Las Bienaventuranzas: la Carta
Magna del Cristianismo
Las virtudes teologales
Fe, Esperanza y Caridad constituyen la esencia del cristianismo. Fe
en Dios Padre, creador del mundo, Fe en su revelación por medio de
la Palabra encarnada en su Hjo Jesucristo y Fe en el Espíritu Santo
a través del cual Dios actúa sobre la humanidad; Esperanza en una
vida de plenitud en comunión con Dios después de la muerte; y
Caridad o Amor a nuestros semejantes que se concreta en las obras de
misericordia espirituales y corporales. El seguimiento y
fortalecimiento de estas tres virtudes lo llevamos a cabo mediante
la oración y la práctica de los sacramentos.
El cristianismo, como
camino de verdad y vida, nos enseña a discernir sobre los defectos y
las virtudes del ser humano y como debemos comportarnos para evitar
los primeros y fomentar las segundas. La norma básica de ese
comportamiento está contenida en los diez Mandamientos. Estos
Mandamientos nos muestran como evitar aquellos pecados que podemos
llamar sociales, porque atañen a nuestro comportamiento respecto a
Dios y a nuestros semejantes. . Como complemento a esta norma
fundamental, los siete pecados capitales nos alertan sobre aquellos
que debemos evitar porque atentan contra nosotros mismos y así estar
atentos a la permanente lucha contra nuestros bajos instintos y
deseos, principales fuentes de la infelicidad.
Pero la riqueza del
cristianismo no se agota aquí.
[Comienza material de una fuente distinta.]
Definition pull_replacement (m : EpochManager) : bool * EpochManager :=
  match transition_ m with
  | None => (false, m)
  | Some t =>
      match next_candidate m (tr_selected_members t) with
      | Some candidate =>
          (true, m <| transition_ :=
             Some (t <| tr_selected_members := tr_selected_members t ++ [candidate] |>) |>)
      | None => (false, m)
      end
  end.

(** [selected.size()] after the replacement. *)
Definition selected_size (m : EpochManager) : Z :=
  match transition_ m with Some t => Z.of_nat (length (tr_selected_members t)) | None => 0 end.

(** The member leaves ([remaining] are the others): its state is dropped and
    the ranking supplies the next. *)
Definition remove_member (node : NodeId) (remaining : list NodeId) (t : EpochTransition)
    (m : EpochManager) : bool * EpochManager :=
  let m := m <| removed_candidates_ := {[ node ]} ∪ removed_candidates_ m |> in
  let t := t <| tr_selected_members := remaining |> in
  pull_replacement (drop_participant_state node t m).

(** [std::remove] drops every occurrence, [erase(it)] the first. *)
Definition remove_all (node : NodeId) (nodes : list NodeId) : list NodeId :=
  filter (λ n, n ≠ node) nodes.

Fixpoint erase_first (node : NodeId) (nodes : list NodeId) : list NodeId :=
  match nodes with
  | [] => []
  | n :: rest => if n =? node then rest else n :: erase_first node rest
  end.

Definition accepts_verdicts (phase : EpochTransitionPhase) : bool :=
  match phase with
  | Attesting | GeneratingVoteKeys | GeneratingAuthorityKey => true
  | _ => false
  end.

Definition record_final_attestation (verdict : AttestationVerdict) (m : EpochManager)
    : bool * EpochManager :=
  match transition_active m with
  | None => (false, m)
  | Some t =>
      if negb (accepts_verdicts (tr_phase t)) then (false, m)
      else if negb (av_epoch verdict =? tr_to_epoch t) then (false, m)
      else if negb (bool_decide (av_purpose verdict = FinalEpochReadiness)) then (false, m)
      else if negb (is_selected t (av_node_id verdict)) then (false, m)
      else if av_passed verdict then
        (true, recompute_phase
           (m <| final_verdicts_ := <[ av_node_id verdict := verdict ]> (final_verdicts_ m) |>))
      else
        let remaining := remove_all (av_node_id verdict) (tr_selected_members t) in
        let '(pulled, m) := remove_member (av_node_id verdict) remaining t m in
        if negb pulled && (selected_size m <? kMinActiveTier1)
        then (true, abort_transition EligiblePoolBelowMinimum m)
        else
          let m := m <| target_shortfall_ :=
            target_shortfall_ m || (selected_size m <? Z.of_nat (length (rank_ m))) |> in
          (true, recompute_phase m)
  end.

Definition replace_participant (node : NodeId) (reason : EpochTransitionFailure)
    (m : EpochManager) : bool * EpochManager :=
  match transition_active m with
  | None => (false, m)
  | Some t =>
      if negb (is_selected t node) then (false, m)
      else
        let remaining := erase_first node (tr_selected_members t) in
        let '(pulled, m) := remove_member node remaining t m in
        if negb pulled && (selected_size m <? kMinActiveTier1)
        then (true, abort_transition reason m)
        else (true, recompute_phase m)
  end.

Definition key_in_use (key : Ed25519PublicKey) (keys : gmap Z Ed25519PublicKey) : bool :=
  existsb (λ '(_, other_key), other_key =? key) (in_order keys).

Definition record_vote_key (node : NodeId) (key : Ed25519PublicKey) (m : EpochManager)
    : bool * EpochManager :=
  match transition_active m with
  | None => (false, m)
  | Some t =>
      if bool_decide (tr_phase t = PhaseReady) then (false, m)
      else if key =? 0 then (false, m)
      else if negb (is_selected t node) then (false, m)
      else match next_vote_keys_ m !! node with
      | Some existing => (existing =? key, m)
      | None =>
          if key_in_use key (next_vote_keys_ m) || key_in_use key (current_vote_keys_ m)
          then (false, m)
          else (true, recompute_phase
                  (m <| next_vote_keys_ := <[ node := key ]> (next_vote_keys_ m) |>))
      end
  end.

Definition record_dkg_result (group_public_key : Ed25519PublicKey)
    (dkg_transcript_digest : Digest) (m : EpochManager) : bool * EpochManager :=
  match transition_active m with
  | None => (false, m)
  | Some t =>
      if negb (bool_decide (tr_phase t = GeneratingAuthorityKey)) then (false, m)
      else if (group_public_key =? 0) || (dkg_transcript_digest =? 0) then (false, m)
      else
        (true, recompute_phase (m <| transition_ :=
           Some (t <| tr_next_authority_key := group_public_key |>
                   <| tr_dkg_transcript_digest := dkg_transcript_digest |>) |>))
  end.

(** ** Activation *)

Definition record_handoff_authorization (consensus_certificate_digest : Digest)
    (m : EpochManager) : bool * EpochManager :=
  match transition_active m with
  | None => (false, m)
  | Some t =>
      if negb (bool_decide (tr_phase t = PhaseReady)) then (false, m)
      else if consensus_certificate_digest =? 0 then (false, m)
      else (true, m <| authorized_ := true |>
                    <| authorization_certificate_digest_ := consensus_certificate_digest |>)
  end.

Definition activate_next_epoch (m : EpochManager) : option EpochState * EpochManager :=
  match transition_ m with
  | None => (None, m)
  | Some t =>
      if negb (ready_for_activation t) || negb (authorized_ m) then (None, m)
      else match from_nodes (tr_selected_members t) with
      | None => (None, m)
      | Some selected_set =>
          let next := make_epoch_state (tr_to_epoch t) (es_network_id (current_ m)) selected_set
                        (tr_next_authority_key t) (tr_attestation_root t) in
          (Some next,
           m <| current_ := next |> <| current_vote_keys_ := next_vote_keys_ m |>
             <| next_vote_keys_ := ∅ |> <| transition_ := None |> <| rank_ := [] |>
             <| removed_candidates_ := ∅ |> <| final_verdicts_ := ∅ |>
             <| authorized_ := false |>)
      end
  end.

(** ** Calls in sequence *)

Inductive EpochCall :=
  | PrepareNext (frozen_eligible : Tier1Set) (admitted_server_count : Z)
  | PreparePlanned (frozen_eligible : Tier1Set) (planned : list NodeId)
  | RecordAttestation (verdict : AttestationVerdict)
  | ReplaceParticipant (node : NodeId) (reason : EpochTransitionFailure)
  | RecordVoteKey (node : NodeId) (key : Ed25519PublicKey)
  | RecordDkgResult (group_public_key : Ed25519PublicKey) (dkg_transcript_digest : Digest)
  | RecordAuthorization (consensus_certificate_digest : Digest)
  | ActivateNext
  | AbortTransition (reason : EpochTransitionFailure).

Definition call_epoch (c : EpochCall) (m : EpochManager) : EpochManager :=
  match c with
  | PrepareNext e n => (prepare_next_epoch e n m).2
  | PreparePlanned e p => (prepare_planned_epoch e p m).2
  | RecordAttestation v => (record_final_attestation v m).2
  | ReplaceParticipant n r => (replace_participant n r m).2
  | RecordVoteKey n k => (record_vote_key n k m).2
  | RecordDkgResult k d => (record_dkg_result k d m).2
  | RecordAuthorization d => (record_handoff_authorization d m).2
  | ActivateNext => (activate_next_epoch m).2
  | AbortTransition r => abort_transition r m
  end.

Definition call_epochs (calls : list EpochCall) (m : EpochManager) : EpochManager :=
  foldl (λ m c, call_epoch c m) m calls.
End manager.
Jesús nos enseñó, además, lo que
podemos considerar como la Carta Magna del cristianismo o carta de
ciudadanía del buen cristiano: Las Bienaventuranzas. Un catálogo de
conducta a seguir para alcanzar la plenitud del amor humano. Un
camino de Verdad y perfección. Hagamos un recorrido de estas
Bienaventuranzas, verdadero colorario de virtudes, según las recoge
San Mateo en su Evangelio.
Bienaventurados los
pobres de espíritu. Así define Jesús a los humildes, los
sencillos, a los que huyen de la vanagloria de este mundo, los que ocupan los últimos lugares y que serán
finalmente ensalzados.
Bienaventurados los
que lloran sea por el dolor físico o espiritual y saben
sobrellevarlo con paciencia y esperanza. Ellos serán consolados y
fortalecidos.
Bienaventurados los
mansos, poseedores de la virtud de la mansedumbre, alejados de la
agresividad, de la soberbia y del orgullo, porque cultivan la
fortaleza y la templanza en su pensamiento, palabras y obras.
Bienaventurados los
limpios de corazón, seres sinceros, íntegros moralmente, de
intención limpia en lo profundo de su ser, de pensamiento puro.
Bienaventurados los
misericordiosos que practican la compasión y el perdón, son
bondadosos, indulgentes y misericordiosos con sus hermanos.
Bienaventurados los
que tienen sed de justicia porque practican la rectitud, la
honradez, la igualdad. Son justos, compartiendo con sus semejantes. Saben ser clementes. Están
alejados de la codicia y del poder, practicando la caridad.
Bienaventurados los
pacíficos por que aman la concordia, la convivencia amable, la paz y trabajan para
extenderla por el mundo .
Bienaventurados los
perseguidos por la justicia cuando sean injustamente calumniados,
perseguidos o condenados por defender la verdad.
Bienaventurados cuando
os persigan por seguirme y ser fieles a mis enseñanzas, amando
al mundo a pesar de las adversidades y contrariedades que se
encuentren en el camino de la vida.
Estas palabras de Jesús, en el Sermón de la Montaña, constituyen un camino seguro para la santificación. Que así sea.